----- LISTED RECORDS -----

Lemma select_loop_tracked io dir p aio : ∀ keys i held specs ks dk ks' dk' r,
  (∀ i slot, e_markerErr (io i slot) = false) → tracked dk → Forall (λ sp, ready dk.2 (cs_ImagePath sp)) specs →
  select_loop (ensure_traced io dir) p aio i dir keys held specs ks dk = (ks', dk', r) →
  match r with
  | Ok (specs', _) => tracked dk' ∧ Forall (λ sp, ready dk'.2 (cs_ImagePath sp)) specs'
  | Err _ => Forall safe dk'.1
  end.
Proof.
  induction keys as [|[key entry] keys IH]; intros i held specs ks dk ks' dk' r Hmk Htr Hsp H; cbn [select_loop] in H; [by simplify_eq|].
  unfold leaseCacheDiskSlot in H. destruct (slot_loop _ p aio i dir key entry _ ks dk) as [[ks1 dk1] [[spec l]|e]] eqn:E;
    pose proof (slot_loop_tracked _ _ _ _ _ _ _ _ _ _ _ _ _ Hmk Htr E) as Ht; [|by simplify_eq].
  destruct Ht as (Htr1 & Hr & Hkeep). eapply IH; [done|done| |exact H]. apply Forall_app. split; [|by constructor].
  eapply Forall_impl; [done|]. intros sp. apply Hkeep.
Qed.

(** Selecting disks from a safe state goes through safe states, and gives disks that are ready. *)
Lemma select_tracked io p aio mkdirErr dataDir keys ks s ks' dk' r :
  (∀ i slot, e_markerErr (io i slot) = false) → safe s → (cuts = true → settled s) →
  SelectCacheDisks (ensure_traced io (filepath_Join dataDir "caches")) p aio mkdirErr dataDir keys ks ([], s) = (ks', dk', r) →
  match r with
  | Ok (specs, _) => tracked dk' ∧ Forall (ready dk'.2) (cs_ImagePath <$> specs)
  | Err _ => Forall safe dk'.1
  end.
Proof.
  intros Hmk Hs Hset. assert (Htr : tracked ([], s)) by (split; [apply Forall_nil_2|done]). unfold SelectCacheDisks.
  destruct (mapM _ keys) as [entries|]; [|intros; simplify_eq; apply Htr]. destruct mkdirErr; [intros; simplify_eq; apply Htr|].
  intros H. pose proof (select_loop_tracked _ _ _ _ _ _ _ _ _ _ _ _ _ Hmk Htr (Forall_nil_2 _) H) as Ht. destruct r as [[specs ls]|]; [|done].
  by rewrite Forall_fmap.
Qed.

Lemma round_safe io dataDir keys recipe arch artifact ks s :
  (∀ i slot, e_markerErr (r_ensure io i slot) = false) → (b_late (r_build io) = true → b_ctxErr (r_build io) = true) →
  safe s → (cuts = true → settled s) → Forall safe (round io dataDir keys recipe arch artifact ks s).1.
Proof.
  intros Hmk Hlate Hs Hset. unfold round.
  destruct (SelectCacheDisks _ _ _ _ _ _ _ _) as [[ks' [seen s1]] [[specs ls]|e]] eqn:E;
    pose proof (select_tracked _ _ _ _ _ _ _ _ _ _ _ Hmk Hs Hset E) as H; [|done]. destruct H as ((H1 & H2 & H3) & H4).
  pose proof (BuildInVM_safe (r_build io) specs recipe arch artifact Hlate s1 (conj H2 H4)) as Hb.
  destruct (BuildInVM _ _ _ _ _ s1) as [[seen' s2] res]. destruct Hb as [Hb _]. cbn. by apply Forall_app.
Qed.
End Fencing.

Lemma cut_safe s s' : safe true s → (∀ path, cut_disk (disk path s) (disk path s')) → safe true s'.
Proof.
  intros Hs Hcut path size Him. destruct (Hcut path) as (Hm & Hd & Himg).
  assert (Hold : dk_image (disk path s) = Some (size, Unsynced)).
  { destruct (dk_image (disk path s)) as [[sz []]|]; try congruence. destruct Himg; congruence. }
  destruct (Hs path size Hold) as [H1 H2]. specialize (H2 eq_refl). assert (dk_marker (disk path s') = true) by (destruct Hm; congruence).
  split; [done|]. intros _. congruence.
Qed.

(** Reachable states are safe, and settled where there are power cuts. *)
Lemma host_safe cuts s : rtc (host_step cuts) noDisks s → safe cuts s ∧ (cuts = true → settled s).
Proof.
  intros H. apply (rtc_invariant (host_step cuts) (λ s, safe cuts s ∧ (cuts = true → settled s))) with noDisks; [|done|].
  - intros x y [io dataDir keys recipe arch artifact ks s' Hmk Hlate Hin Hset|s' Hc Hcut] [Hx Hxs].
    + split; [|done]. pose proof (round_safe cuts io dataDir keys recipe arch artifact ks x Hmk Hlate Hx Hxs) as Hr. rewrite Forall_forall in Hr. by apply Hr.
    + subst cuts. split; [by eapply cut_safe|]. intros _ path Hm. destruct (Hcut path) as (_ & Hd & _). congruence.
  - split; [intros path size|intros _ path]; unfold disk, noDisks; cbn; by rewrite lookup_empty.
Qed.

(** C23: No builder gets a poisoned cache.  Whatever rounds of builds ran before, each of them ending or dying at any point, with any
    file operation failing but the look at a marker ([unreadable_marker_serves_poisoned]), and as long as a guest whose
    execution returned under a live context has ended ([lost_execution_poisons]) (and with power cuts, when no process
    died between writing a marker and its fsync): a disk that the next selection hands out has no guest writes missing, and it is marked, so that writes the next guest loses
    will not go unnoticed either. *)
Theorem cache_never_poisoned cuts s io p aio mkdirErr dataDir keys ks ks' dk' specs ls :
  rtc (host_step cuts) noDisks s →
  (∀ i slot, e_markerErr (io i slot) = false) →
  SelectCacheDisks (ensure_traced io (filepath_Join dataDir "caches")) p aio mkdirErr dataDir keys ks ([], s) = (ks', dk', Ok (specs, ls)) →
  Forall (λ spec, let d := disk (cs_ImagePath spec) dk'.2 in
    dk_marker d = true ∧ (cuts = true → dk_durable d = true) ∧ ∀ size, dk_image d ≠ Some (size, Unsynced)) specs.
Proof.
  intros Hs Hmk Hsel. destruct (host_safe cuts s Hs) as [Hsafe Hset].
  pose proof (select_tracked cuts _ _ _ _ _ _ _ _ _ _ _ Hmk Hsafe Hset Hsel) as [_ H]. rewrite Forall_fmap in H.
  eapply Forall_impl; [exact H|]. intros spec [[? ?] ?]. by split_and!.
Qed.

(** ** What a build does, in order *)

(** The events a run adds, and its result, satisfy [Q]. *)
Definition emits {A} (m : Run A) (Q : A → list bevent → Prop) : Prop :=
  ∀ s, ∃ es, st_events (m s).1.2 = st_events s ++ es ∧ Q (m s).2 es.

Lemma emits_ret {A} (a : A) (Q : A → list bevent → Prop) : Q a [] → emits (ret a) Q.
Proof. intros H s. exists []. by rewrite app_nil_r. Qed.

Lemma emits_event e (Q : unit → list bevent → Prop) : Q tt [e] → emits (event e) Q.
Proof. intros H s. by exists [e]. Qed.

Lemma emits_tell path f (Q : unit → list bevent → Prop) : Q tt [] → emits (tell (on_disk path f)) Q.
Proof. intros H s. exists []. by rewrite app_nil_r. Qed.
Lemma SFS_Read_spec n err r s r' s' m e :
  0 ≤ rd_read r → SFS_Read n err r s = (r', s', (m, e)) →
  m = n ∧ rd_read r' = rd_read r + Z.of_nat n ∧ rd_expected r' = rd_expected r ∧ rd_path r' = rd_path r ∧
  match e with
  | RSized _ => is_Some (sv_firstErr s')
  | REOF => s' = s ∧ rd_read r' = rd_expected r'
  | RNil | RFail => s' = s ∧ rd_read r' ≤ rd_expected r'
  end.
Proof.
  intros Hr. unfold SFS_Read. cbn. destruct (Z.ltb_spec (rd_expected r) (rd_read r + Z.of_nat n)).
  { intros H'. simplify_eq/=. eauto using noteErr_recorded. }
  destruct err; [intros H'; simplify_eq/=; split_and!; done|destruct (Z.ltb_spec (rd_read r + Z.of_nat n) (rd_expected r)); intros H'; simplify_eq/=|intros H'; simplify_eq/=; split_and!; done].
  - split_and!; eauto using noteErr_recorded.
  - split_and!; [done..|]. cbn. lia.
Qed.

Lemma send_file_spec reads : ∀ r s sent s' sent' e,
  rd_read r = Z.of_nat sent → send_file reads r s sent = (s', sent', e) →
  match e with
  | REOF => s' = s ∧ Z.of_nat sent' = rd_expected r
  | RSized _ => is_Some (sv_firstErr s')
  | RNil | RFail => s' = s
  end.
Proof.
  induction reads as [|[n err] reads IH]; intros r s sent s' sent' e Hr H; cbn [send_file] in H; [by simplify_eq|].
  destruct (SFS_Read n err r s) as [[r1 s1] [m e1]] eqn:E. assert (0 ≤ rd_read r) as Hr0 by lia.
  destruct (SFS_Read_spec _ _ _ _ _ _ _ _ Hr0 E) as (-> & Hread & Hexp & _ & Hcase).
  destruct e1; simplify_eq.
  - destruct Hcase as [-> _]. rewrite <- Hexp. eapply IH; [|exact H]. rewrite Hread, Hr. lia.
  - destruct Hcase as [-> Hcase]. split; [done|]. rewrite <- Hexp, <- Hcase, Hread, Hr. lia.
  - by destruct Hcase as [-> _].
  - done.
Qed.

(** The files of a context: if no violation is recorded after a file was opened and sent to its end, as many bytes were sent as
    the walk announced; a file that was not announced, or that cannot be opened, or that is read short or long, is
    recorded, and the solve is cancelled with the first such violation. *)
Theorem context_sent_whole entries path size innerOk reads f0 s s1 o s2 sent e :
  (∀ x, (path, WFile (Some x)) ∈ entries → x = size) → (path, WFile (Some size)) ∈ entries →
  SFS_Open path innerOk (Walk entries f0) s = (s1, o) →
  match o with
  | Err _ => innerOk = false ∧ is_Some (sv_firstErr s1)
  | Ok r => send_file reads r s1 0 = (s2, sent, e) →
      match e with
      | REOF => Z.of_nat sent = size
      | RSized _ => is_Some (sv_firstErr s2)
      | RNil | RFail => True
      end
  end.
Proof.
  intros Hall Hin. unfold SFS_Open. rewrite (Walk_last entries path size f0 Hall Hin). destruct innerOk; cbn [negb]; intros H; simplify_eq.
  - intros Hs. pose proof (send_file_spec reads _ _ _ _ _ _ (eq_refl : rd_read (mkReader path size 0) = Z.of_nat 0) Hs) as H. destruct e; [done|by destruct H|done|done].
  - split; [done|apply noteErr_recorded].
Qed.

Lemma context_sent_whole_witness :
  let reads := [(3%nat, INil); (2%nat, IEOF)] in
  is_Some (sv_firstErr (send_file reads (mkReader "a" 7 0) newSizeVerifiedSet 0).1.1) ∧
  Z.of_nat (send_file reads (mkReader "a" 5 0) newSizeVerifiedSet 0).1.2 = 5.
Proof.
  split.
  - exact (context_sent_whole [("a"%string, WFile (Some 7))] "a" 7 true [(3%nat, INil); (2%nat, IEOF)] Wrap newSizeVerifiedSet newSizeVerifiedSet
      (Ok (mkReader "a" 7 0)) (mkSet (Some (Truncated "a" 5 7)) [Truncated "a" 5 7]) 5%nat (RSized (Truncated "a" 5 7))
      ltac:(intros x [= ->]%list_elem_of_singleton; done) ltac:(by left) eq_refl eq_refl).
  - exact (context_sent_whole [("a"%string, WFile (Some 5))] "a" 5 true [(3%nat, INil); (2%nat, IEOF)] Wrap newSizeVerifiedSet newSizeVerifiedSet
      (Ok (mkReader "a" 5 0)) newSizeVerifiedSet 5%nat REOF
      ltac:(intros x [= ->]%list_elem_of_singleton; done) ltac:(by left) eq_refl eq_refl).
Defined.

(** A read error of the file itself is passed on but not recorded: the slot that is consulted after the solve stays empty. *)
Lemma read_failure_not_recorded :
  send_file [(3%nat, INil); (0%nat, IFail)] (mkReader "a" 7 0) newSizeVerifiedSet 0 = (newSizeVerifiedSet, 3%nat, RFail).
Proof. done. Qed.
Definition with_d (x : autoSeal) (w : World) : World :=
  {| pkg := pkg w; d := x; heap := heap w; clock := clock w;
     ticker := ticker w; trace := trace w |}.
Definition with_heap (h : list SealConfig) (w : World) : World :=
  {| pkg := pkg w; d := d w; heap := h; clock := clock w;
     ticker := ticker w; trace := trace w |}.
Definition with_clock (t : Z) (w : World) : World :=
  {| pkg := pkg w; d := d w; heap := heap w; clock := t;
     ticker := ticker w; trace := trace w |}.
Definition with_ticker (t : Z) (w : World) : World :=
  {| pkg := pkg w; d := d w; heap := heap w; clock := clock w;
     ticker := t; trace := trace w |}.
Definition with_trace (t : list Event) (w : World) : World :=
  {| pkg := pkg w; d := d w; heap := heap w; clock := clock w;
     ticker := ticker w; trace := t |}.

Definition get_d : M autoSeal := λ w, Returned (d w) w.
Definition get_pkg : M Codec := λ w, Returned (pkg w) w.
Definition modify_d (f : autoSeal → autoSeal) : M unit := λ w,
  Returned tt (with_d (f (d w)) w).
Definition emit (e : Event) : M unit := λ w,
  Returned tt (with_trace (e :: trace w) w).
Definition logger (level msg : string) : M unit := emit (EvLog level msg).

(** [defer h]: [h] runs when [m] returns, with or without an error. *)
Definition deferring {A} (h : M unit) (m : M A) : M A := λ w,
  match m w with
  | Returned a w' => match h w' with
                     | Returned _ w'' => Returned a w''
                     | Failed e w'' => Failed e w''
                     | Panicked msg => Panicked msg
                     end
  | Failed e w' => match h w' with
                   | Returned _ w'' => Failed e w''
                   | Failed _ w'' => Failed e w''
                   | Panicked msg => Panicked msg
                   end
  | Panicked msg => Panicked msg
  end.

(** [if err != nil { d.logger.Error(msg, ...); return ... }] *)
Definition logged {A} (level msg : string) (m : M A) : M A := λ w,
  match m w with
  | Failed e w' => Failed e (with_trace (EvLog level msg :: trace w') w')
  | o => o
  end.

(** ** The heap of [SealConfig] objects *)

Definition new_SealConfig (c : SealConfig) : M ptr := λ w,
  Returned (Some (length (heap w))) (with_heap (heap w ++ [c]) w).

(** Reading through a pointer; a nil pointer panics. *)
Definition load (p : ptr) : M SealConfig := λ w,
  match p with
  | None => Panicked nil_deref
  | Some a => match heap w !! a with
              | Some c => Returned c w
              | None => Panicked "no object at this address"
              end
  end.

(** [conf.Type = t] *)
Definition store_Type (p : ptr) (t : string) : M unit := λ w,
  match p with
  | None => Panicked nil_deref
  | Some a => match heap w !! a with
              | Some c => Returned tt (with_heap (<[a := set_Type t c]> (heap w)) w)
              | None => Panicked "no object at this address"
              end
  end.

(** [conf.Clone()]: a fresh object with the same fields. *)
Definition Clone (p : ptr) : M ptr := c ← load p; new_SealConfig c.

(** ** Storage and backend calls *)

(** [d.core]: dereferencing it panics while no core is bound. *)
Definition deref_core : M Core := λ w,
  match core (d w) with
  | Some c => Returned c w
  | None => Panicked nil_deref
  end.

Definition Get (b : Backend) (path : string) : result (option Entry) :=
  match faults b (OpGet path) with
  | Some e => Fail e
  | None => Ok (mkEntry path <$> kv b !! path)
  end.

Definition Put (b : Backend) (e : Entry) : result Backend :=
  match faults b (OpPut (Key e)) with
  | Some err => Fail err
  | None => Ok (with_kv (<[Key e := Value e]> (kv b)) b)
  end.

Definition Delete (b : Backend) (path : string) : result Backend :=
  match faults b (OpDelete path) with
  | Some err => Fail err
  | None => Ok (with_kv (delete path (kv b)) b)
  end.

(** [d.core.physical.Get(ctx, path)] *)
Definition physical_Get (path : string) : M (option Entry) :=
  c ← deref_core;
  emit (EvGet "physical" path);;
  lift (Get (physical c) path).

(** [d.core.physical.Put(ctx, e)] *)
Definition physical_Put (e : Entry) : M unit :=
  c ← deref_core;
  emit (EvPut "physical" (Key e) (Value e));;
  b ← lift (Put (physical c) e);
  modify_d (with_core (Some (with_physical b c))).

(** [d.core.barrier.Get(ctx, path)] *)
Definition barrier_Get (path : string) : M (option Entry) :=
  c ← deref_core;
  emit (EvGet "barrier" path);;
  lift (Get (barrier c) path).

(** [d.core.barrier.Delete(ctx, path)] *)
Definition barrier_Delete (path : string) : M unit :=
  c ← deref_core;
  emit (EvDelete "barrier" path);;
  b ← lift (Delete (barrier c) path);
  modify_d (with_core (Some (with_barrier b c))).

(** [d.Access.Encrypt]: each call draws fresh randomness. *)
Definition access_Encrypt (pt : bytes) : M bytes :=
  s ← get_d;
  emit (EvEncrypt pt);;
  modify_d (with_access (with_encryptions (S (encryptions (access s))) (access s)));;
  lift (Encrypt (access s) (encryptions (access s)) pt).

(** [d.Access.Decrypt] *)
Definition access_Decrypt (ct : bytes) : M bytes :=
  s ← get_d;
  emit (EvDecrypt ct);;
  lift (Decrypt (access s) ct).

(** [d.Access.IsUpToDate(ctx, value, true)] *)
Definition access_IsUpToDate (v : bytes) : M bool :=
  s ← get_d; lift (IsUpToDate (access s) v true).

(** ** Helpers of the package that live outside the sources at hand *)

(** Modelled from the spec: [SealWrapRecoveryKey] wraps the key with the
    backend and yields the entry for the fixed recovery-key path. *)
Definition SealWrapRecoveryKey (key : bytes) : M Entry :=
  blob ← access_Encrypt key;
  mret {| Key := recoveryKeyPath; Value := blob |}.

(** Modelled from the spec: [UnsealWrapRecoveryKey] unwraps the value of a
    stored entry with the backend. *)
Definition UnsealWrapRecoveryKey (pe : Entry) : M bytes :=
  access_Decrypt (Value pe).

(** Modelled from the spec: [writeStoredKeys] wraps the key shares and
    persists them at the fixed stored-keys path. *)
Definition writeStoredKeys (keys : list bytes) : M unit :=
  k ← get_pkg;
  blob ← wrapping "failed to encrypt keys for storage"
           (access_Encrypt (encodeKeys k keys));
  wrapping "failed to write keys to storage"
    (physical_Put {| Key := StoredBarrierKeysPath; Value := blob |}).

(** Modelled from the spec: [UnsealWrapStoredBarrierKeys] unwraps a stored
    entry into the key shares. *)
Definition UnsealWrapStoredBarrierKeys (pe : Entry) : M (list bytes) :=
  k ← get_pkg;
  pt ← wrapping "failed to decrypt encrypted stored keys"
         (access_Decrypt (Value pe));
  wrapping "failed to decode stored keys" (lift (decodeKeys k pt)).

(** Modelled from the spec: [readStoredKeys] reads the stored-keys entry
    and unwraps it; a missing entry is an error. *)
Definition readStoredKeys : M (list bytes) :=
  pe ← wrapping "failed to fetch stored keys" (physical_Get StoredBarrierKeysPath);
  match pe with
  | None => fail_with (Errorf "stored keys not found")
  | Some pe => UnsealWrapStoredBarrierKeys pe
  end.

(** Modelled from the spec: the core's readers of a seal configuration
    fetch the entry at a fixed path and decode it into a fresh object; no
    entry gives nil. *)
Definition read_config (get : string → M (option Entry)) (path : string) : M ptr :=
  k ← get_pkg;
  pe ← wrapping "failed to fetch seal configuration" (get path);
  match pe with
  | None => mret None
  | Some pe =>
      c ← wrapping "failed to decode seal configuration"
            (lift (decodeConfig k (Value pe)));
      new_SealConfig c
  end.

(** Modelled from the spec: the core's writers of a seal configuration
    encode it and put it at a fixed path. *)
Definition write_config (path : string) (conf : ptr) : M unit :=
  k ← get_pkg;
  c ← load conf;
  wrapping "failed to write seal configuration"
    (physical_Put {| Key := path; Value := encodeConfig k c |}).

(** Modelled from the spec: [Core.PhysicalBarrierSealConfig] reads the
    configuration at the barrier-seal-config path. *)
Definition PhysicalBarrierSealConfig : M ptr :=
  deref_core;; read_config physical_Get barrierSealConfigPath.

(** Modelled from the spec: [Core.SetPhysicalBarrierSealConfig] persists
    the configuration at the barrier-seal-config path. *)
Definition SetPhysicalBarrierSealConfig (conf : ptr) : M unit :=
  deref_core;; write_config barrierSealConfigPath conf.

(** Modelled from the spec: [Core.PhysicalRecoverySealConfig] reads the
    configuration at the plaintext recovery-config path. *)
Definition PhysicalRecoverySealConfig : M ptr :=
  deref_core;; read_config physical_Get recoverySealConfigPlaintextPath.

(** Modelled from the spec: [Core.PhysicalRecoverySealConfigOldPath] reads
    the configuration at the legacy, barrier-protected path. *)
Definition PhysicalRecoverySealConfigOldPath : M ptr :=
  deref_core;; read_config barrier_Get recoverySealConfigPath.

(** Modelled from the spec: [Core.SetPhysicalRecoverySealConfig] persists
    the configuration at the plaintext recovery-config path. *)
Definition SetPhysicalRecoverySealConfig (conf : ptr) : M unit :=
  deref_core;; write_config recoverySealConfigPlaintextPath conf.

(** [d.core.Sealed()] *)
Definition Sealed : M bool := c ← deref_core; mret (sealed c).

(** ** The manager's methods *)

Definition index_out_of_range : string := "index out of range [0] with length 0".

-----

TASK GOAL: Lines above holding "UnsealWrapStoredBarrierKeys": give their count, nothing more.

EXERCISE OUTPUT: 3